You become less empathetic with more pain you experience
I faced this too with the suicides in my family. The main person in my life was my grandmother. She's been dead now for a while. But before she died one of her daughters (my aunt) died of a meds OD, and one of her grandsons (my cousin) died of a gunshot to the head. She wanted to believe they were both accidents. In both cases the evidence pointed to suicide. I was torn between asking her why she was trying to fool herself when it was just better to face what it was, and not wanting to cause her anymore pain. But it was rough listening to her try and come up with some plausible reason both of the deaths happened accidently, and in such obvious circumstances in both cases.Yes, both friends and family.
It's mainly guided me on what not to do (although one of my relatives died "accidentally" by getting drunk and getting hit by a truck, which seemed to be easier on everyone than the admitted suicides, so I tried for a quite a while to also die "accidentally").
Must vary from person to person. I've tended to become more empathetic and sympathetic over the years... not that it helps my state of mind any.
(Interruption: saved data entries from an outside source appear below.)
(** * aiobuf: a batching log buffer for asyncio

    A shallow embedding of [src/aiobuf/buffer.py] and [src/aiobuf/format.py].

    - [PyStr]: the Python values the code handles: [str] as a sequence of
      code points, [bytes], ['\n'.join], [str.split('\n')], and the UTF-8
      codec behind [str.encode('utf-8')] and [bytes.decode('utf-8')].
    - [LogBuffer], [TimedLogBuffer], [MaxSizeLogBuffer]: the three classes.
      Every coroutine method is a function from the object's state to an
      [outcome]: the state it leaves behind and whether it returned or raised.
    - [Format]: [format_message] and the [formatter] decorator.
    - [Interleaving]: the methods cut at their [async with self._flush_lock]
      and run as tasks, step by step under any scheduler, and call by call
      as asyncio runs them.

    On atomicity.  The bodies of all three [async with self._flush_lock]
    blocks contain no [await], so under asyncio no task is ever suspended
    while it holds the lock, [Lock.acquire] always takes its fast path, and a
    call of [flush], [__call__] or [close] runs from start to end without
    another task in between.  The class modules therefore give each method as
    one function.  The only real suspension points are [asyncio.sleep] and
    [asyncio.wait_for] in the two [flush_loop]s; they are the states of the
    driver machines.  The steps of [Interleaving] allow more than asyncio
    does (a task may be preempted at the lock), which is what a safety
    property wants; [Interleaving.performs] is asyncio's own schedule, in
    which a task that runs goes to its end. *)

From Stdlib Require Import Ascii.
From stdpp Require Import base list numbers strings.

(** ** Python strings and the UTF-8 codec *)

Module PyStr.

(** A [str] is a sequence of code points.  Python admits every code point
    up to U+10FFFF, lone surrogates included. *)
Definition str := list N.

Definition bytes := list Byte.byte.

(** A string literal of the source (ASCII only). *)
Definition lit (s : string) : str :=
  map Ascii.N_of_ascii (String.list_ascii_of_string s).

(** The newline character. *)
Definition nl : N := 10%N.

(** [sep.join(l)] *)
Fixpoint join (sep : str) (l : list str) : str :=
  match l with
  | [] => []
  | [x] => x
  | x :: rest => x ++ sep ++ join sep rest
  end.

(** [s.split(sep)] for a one-character separator: every occurrence of [sep]
    ends a field, so the result has one more field than [s] has separators
    and is never empty. *)
Fixpoint split (sep : N) (s : str) : list str :=
  match s with
  | [] => [[]]
  | c :: s' =>
      if N.eqb c sep then [] :: split sep s'
      else match split sep s' with
           | [] => [[c]]
           | field :: fields => (c :: field) :: fields
           end
  end.

Definition is_surrogate (c : N) : bool :=
  (N.leb 0xD800 c && N.leb c 0xDFFF)%N.

Definition byte_of_N (n : N) : Byte.byte :=
  default Byte.x00 (Byte.of_N n).

(** The UTF-8 form of one code point; [None] where Python raises
    [UnicodeEncodeError] (a surrogate) or the value is no code point. *)
Definition utf8_encode_cp (c : N) : option (list N) :=
  (if c <? 0x80 then Some [c]
   else if c <? 0x800 then Some [0xC0 + c / 64; 0x80 + c mod 64]
   else if c <? 0x10000 then
     if is_surrogate c then None
     else Some [0xE0 + c / 4096; 0x80 + (c / 64) mod 64; 0x80 + c mod 64]
   else if c <? 0x110000 then
     Some [0xF0 + c / 262144; 0x80 + (c / 4096) mod 64;
           0x80 + (c / 64) mod 64; 0x80 + c mod 64]
   else None)%N.

Fixpoint utf8_encode_N (s : str) : option (list N) :=
  match s with
  | [] => Some []
  | c :: s' =>
      match utf8_encode_cp c, utf8_encode_N s' with
      | Some b, Some bs => Some (b ++ bs)
      | _, _ => None
      end
  end.

(** [s.encode('utf-8')] *)
Definition utf8_encode (s : str) : option bytes :=
  map byte_of_N <$> utf8_encode_N s.

Definition is_cont (b : N) : bool := (N.leb 0x80 b && N.ltb b 0xC0)%N.

(** Decodes the code point at the head of [bs]: the lead byte fixes the
    length, the continuation bytes carry six bits each, and overlong forms,
    surrogates and values above U+10FFFF are refused. *)
Definition utf8_decode_cp (bs : list N) : option (N * list N) :=
  match bs with
  | [] => None
  | b0 :: r0 =>
      (if b0 <? 0x80 then Some (b0, r0)
       else if b0 <? 0xC0 then None
       else if b0 <? 0xE0 then
         match r0 with
         | b1 :: r1 =>
             let c := (b0 - 0xC0) * 64 + (b1 - 0x80) in
             if is_cont b1 && (0x80 <=? c) then Some (c, r1) else None
         | _ => None
         end
       else if b0 <? 0xF0 then
         match r0 with
         | b1 :: b2 :: r2 =>
             let c := (b0 - 0xE0) * 4096 + (b1 - 0x80) * 64 + (b2 - 0x80) in
             if is_cont b1 && is_cont b2 && (0x800 <=? c)
                && negb (is_surrogate c)
             then Some (c, r2) else None
         | _ => None
         end
       else if b0 <? 0xF8 then
         match r0 with
         | b1 :: b2 :: b3 :: r3 =>
             let c := (b0 - 0xF0) * 262144 + (b1 - 0x80) * 4096
                      + (b2 - 0x80) * 64 + (b3 - 0x80) in
             if is_cont b1 && is_cont b2 && is_cont b3
                && (0x10000 <=? c) && (c <? 0x110000)
             then Some (c, r3) else None
         | _ => None
         end
       else None)%N
  end.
I've dealt with bulling too. To make matters worst, I'm a big guy. I would fight people at a younger age, then get accused of being a bully myself for being in so many fights. I'd get my ass kicked by my violent father, so I learned to just take it. The one thing I hate about humans is the love of hurting other people from bulling. If I mess with another person and see it bothers them, or realize they aren't equipped to fool around back, I back off. I stop. So many people, when they see your pain and inability to rise up to defend yourself don't stop and back off. They get a thrill out of hurting someone. Almost, but not quite, like an animal that gets a thrill out of attacking. Not quite, because they aren't doing it out of a natural instinct they shouldn't be expected better of. They do it out of a sick place I don't understand. People will push people into suicide. Then the ones who did it, and the people around them, act like, "what? It's the natural way of things for the bullies to pick on weaker people who are alone, with no defence, and no one to fight for them. If so and so killed themselves they're just weak." And a lot of people are OK with that?!? You can't call someone by a racially insensitive name, or people lose their minds. But 20 or 30 kids can mentally torture another kid until they can't stand to live anymore. This world is f*&^ed up.Yeah, that's interesting you've become more empathetic.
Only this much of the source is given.